続いては、グラフの勾配と伸び率の数学的な関係を確認していきます。

勾配(傾き)と伸び率の数学的な関係

グラフの勾配(傾き)は「x方向の変化量に対するy方向の変化量の比」であり、伸び率と概念的に関連しています。

勾配と伸び率の比較

勾配(傾き)= $\dfrac{y_2 – y_1}{x_2 – x_1}$(絶対的な変化量の比)

伸び率 = $\dfrac{y_2 – y_1}{y_1} \times 100$(基準値に対する相対的な変化割合)

違い:勾配はx方向の変化量を基準にするが、伸び率はy方向の基準値を分母にする

勾配が一定(直線グラフ)でも伸び率は変化し、逆に伸び率が一定(指数関数的成長)でも勾配は変化します。

伸び率が一定の成長は直線グラフではなく指数関数的に上昇するグラフになる点は重要な知識です。

折れ線グラフでの伸び率の可視化

データの伸び率をグラフで可視化する際は、折れ線グラフと棒グラフの組み合わせが一般的です。

主軸に実績値の棒グラフ、第2軸に伸び率の折れ線グラフを配置することで、売上の推移と成長率の変化を同時に把握できます。
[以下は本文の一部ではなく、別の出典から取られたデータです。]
(* ===== verification/Journal.v ===== *)
(** * Journal: the buyer's durable money record (crates/dexdo/src/cli/buyer.rs)

    Before a buy is posted, the command writes down what it is about to send: the
    identity of the signed message, the terms, the quote and the cursor its fill will be
    looked for from.  The record keeps a second POST from happening until the outcome
    of the first is known, across restarts: a fill, a decoded refusal, or the book's own
    facts about the order.  The desk of one note is any world that has the buyer's chain
    calls, the note's record, its lock and its pool; a record is read as the JSON library
    leaves it, with the schema it declares.  The address parser, the hash of a model's
    name and the identity of a message are parameters. *)
From Stdlib Require Import Ascii.
From S2P Require Import Prelude Text Params Address MarketTypes Accounting Machine MockDeal MockMarket Backend Continuity.
From S2P Require Import Select Buy.

(** ** What a record says *)
Inductive BuyerSubmitIntentKind : Type :=
| LegacyUnknown | Foreground | OnDemand | PolicyNextSeller | ContinuityNextSeller | ContinuityRenewal.
#[export] Instance intent_kind_eq : EqDecision BuyerSubmitIntentKind.
Proof. solve_decision. Defined.
Record BuyerSubmitIntent : Type := mkIntent {
  in_kind : BuyerSubmitIntentKind; in_predecessor : option TokenContract }.
#[export] Instance intent_eq : EqDecision BuyerSubmitIntent.
Proof. solve_decision. Defined.
Record BuyerJournalMatch : Type := mkJournalMatch {
  jm_token_contract : TokenContract; jm_order_id : Z; jm_ticks : Z; jm_clearing_price : Z }.
#[export] Instance journal_match_eq : EqDecision BuyerJournalMatch.
Proof. solve_decision. Defined.
#[export] Instance quote_fill_eq : EqDecision QuoteFill.
Proof. solve_decision. Defined.
#[export] Instance quote_eq : EqDecision ExecutableQuote.
Proof. solve_decision. Defined.
#[export] Instance order_eq : EqDecision OrderBookOrder.
Proof. solve_decision. Defined.

Record BuyerSubmitJournal : Type := mkJournal {
  j_schema : string; j_note_addr : string; j_order_book : string; j_intent : BuyerSubmitIntent;
  j_expected_token_contract : option TokenContract; j_quoted_order : option OrderBookOrder;
  j_quote : ExecutableQuote; j_cursor : MatchWatchCursor; j_ticks : Z; j_max_price_per_tick : Z;
  j_escrow : Z; j_order_id : option Z; j_submit_identity : string; j_created_at_unix : Z;
  j_resolved_match : option BuyerJournalMatch; j_resolved_matches : list BuyerJournalMatch }.
(** The second schema had no order id of the note's own; the first had no intent, one
    resolved match, and always a quoted order. *)
Record BuyerSubmitJournalV2 : Type := mkJournalV2 {
  j2_note_addr : string; j2_order_book : string; j2_intent : BuyerSubmitIntent;
  j2_expected_token_contract : option TokenContract; j2_quoted_order : option OrderBookOrder;
  j2_quote : ExecutableQuote; j2_cursor : MatchWatchCursor; j2_ticks : Z; j2_max_price_per_tick : Z;
  j2_escrow : Z; j2_submit_identity : string; j2_created_at_unix : Z;
  j2_resolved_match : option BuyerJournalMatch; j2_resolved_matches : list BuyerJournalMatch }.
Record BuyerSubmitJournalV1 : Type := mkJournalV1 {
  j1_note_addr : string; j1_order_book : string; j1_expected_token_contract : option TokenContract;
  j1_quoted_order : OrderBookOrder; j1_quote : ExecutableQuote; j1_cursor : MatchWatchCursor;
  j1_ticks : Z; j1_max_price_per_tick : Z; j1_escrow : Z; j1_submit_identity : string;
  j1_created_at_unix : Z; j1_resolved_match : option BuyerJournalMatch }.
Record BuyerSubscriptionSubmitJournal : Type := mkSubscriptionJournal {
  sj_note_addr : string; sj_order_book : string; sj_frame_model : string; sj_model_hash : string;
  sj_max_price_per_tick : Z; sj_ticks : Z; sj_deposit : Z; sj_buyer_bond : Z; sj_escrow : Z;
  sj_flags : Z; sj_deadline : Z; sj_order_id_floor : Z; sj_fill_cursor : MatchWatchCursor;
  sj_submit_identity : string; sj_created_at_unix : Z }.
Inductive BuyerMoneyJournal : Type :=
| BuyJournal (journal : BuyerSubmitJournal)
| SubscriptionJournal (journal : BuyerSubscriptionSubmitJournal).

Definition BUYER_SUBMIT_JOURNAL_SCHEMA : string := "dexdo.buyer.submit.v3".
Definition DEAL_WAIT_SECS : Z := 300.
Definition BUYER_SUBMIT_RECONCILE_POLL_INTERVAL : Z := 100.

(** The bytes of a record, parsed: the schema it declares and the fields that schema has. *)
Inductive JournalDocument : Type :=
| SchemaV3 (journal : BuyerSubmitJournal)
| SchemaV2 (journal : BuyerSubmitJournalV2)
| SchemaV1 (journal : BuyerSubmitJournalV1)
| SubscriptionV2 (journal : BuyerSubscriptionSubmitJournal)
| SubscriptionV1
| OtherSchema (schema : string)
| InvalidDocument.

Definition from_v2 (previous : BuyerSubmitJournalV2) : BuyerSubmitJournal := {|
  j_schema := BUYER_SUBMIT_JOURNAL_SCHEMA; j_note_addr := j2_note_addr previous;
  j_order_book := j2_order_book previous; j_intent := j2_intent previous;
  j_expected_token_contract := j2_expected_token_contract previous;
  j_quoted_order := j2_quoted_order previous; j_quote := j2_quote previous;
  j_cursor := j2_cursor previous; j_ticks := j2_ticks previous;
  j_max_price_per_tick := j2_max_price_per_tick previous; j_escrow := j2_escrow previous;
  j_order_id := None; j_submit_identity := j2_submit_identity previous;
  j_created_at_unix := j2_created_at_unix previous; j_resolved_match := j2_resolved_match previous;
  j_resolved_matches := j2_resolved_matches previous |}.
Definition from_v1 (legacy : BuyerSubmitJournalV1) : BuyerSubmitJournal := {|
  j_schema := BUYER_SUBMIT_JOURNAL_SCHEMA; j_note_addr := j1_note_addr legacy;
  j_order_book := j1_order_book legacy; j_intent := mkIntent LegacyUnknown None;
  j_expected_token_contract := j1_expected_token_contract legacy;
  j_quoted_order := Some (j1_quoted_order legacy); j_quote := j1_quote legacy;
  j_cursor := j1_cursor legacy; j_ticks := j1_ticks legacy;
  j_max_price_per_tick := j1_max_price_per_tick legacy; j_escrow := j1_escrow legacy;
  j_order_id := None; j_submit_identity := j1_submit_identity legacy;
  j_created_at_unix := j1_created_at_unix legacy; j_resolved_match := j1_resolved_match legacy;
  j_resolved_matches := option_list (j1_resolved_match legacy) |}.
エクセルではこのような複合グラフを「コンボグラフ(複合グラフ)」として簡単に作成できます。

伸び率の計算サイトの活用法

計算サイトを使えば、伸び率を簡単に求められます。

ツール 使い方 特徴
Google検索 「(1200-1000)/1000*100」と入力 最も手軽・即座に結果が出る
計算サイト(増減率計算機など) 基準値と現在値を入力 入力フォームで直感的に使える
Wolfram Alpha 「(1200-1000)/1000 as percentage」と入力 複雑な計算も自然言語で処理
エクセル・スプレッドシート セルに計算式を入力 大量データの一括計算に最適

日常的な伸び率の計算はGoogle検索が最も手軽で、大量データの処理にはエクセルが最適という使い分けが効率的です。

まとめ

本記事では、伸び率の計算方法について、基本計算式・具体例・CAGR・エクセルでの求め方・勾配との関係・計算サイトの活用まで詳しく解説しました。

伸び率の基本計算式は「(現在値−基準値)÷基準値×100」であり、基準値が分母になるという点が最重要です。

複数年の平均的な伸び率を求めるCAGRは「(最終値÷初期値)の1/n乗−1」で計算され、投資・長期事業計画の評価に重要な指標です。

エクセルでは=(B1-A1)/A1*100またはPOWER関数を使って伸び率・CAGRを効率よく計算でき、複数行への数式コピーで大量データの一括処理も可能です。

伸び率が一定の成長は指数関数的なグラフになるという性質も覚えておくと、データ分析・ビジネス報告での活用に役立ちますので、本記事の内容をぜひ実践してください。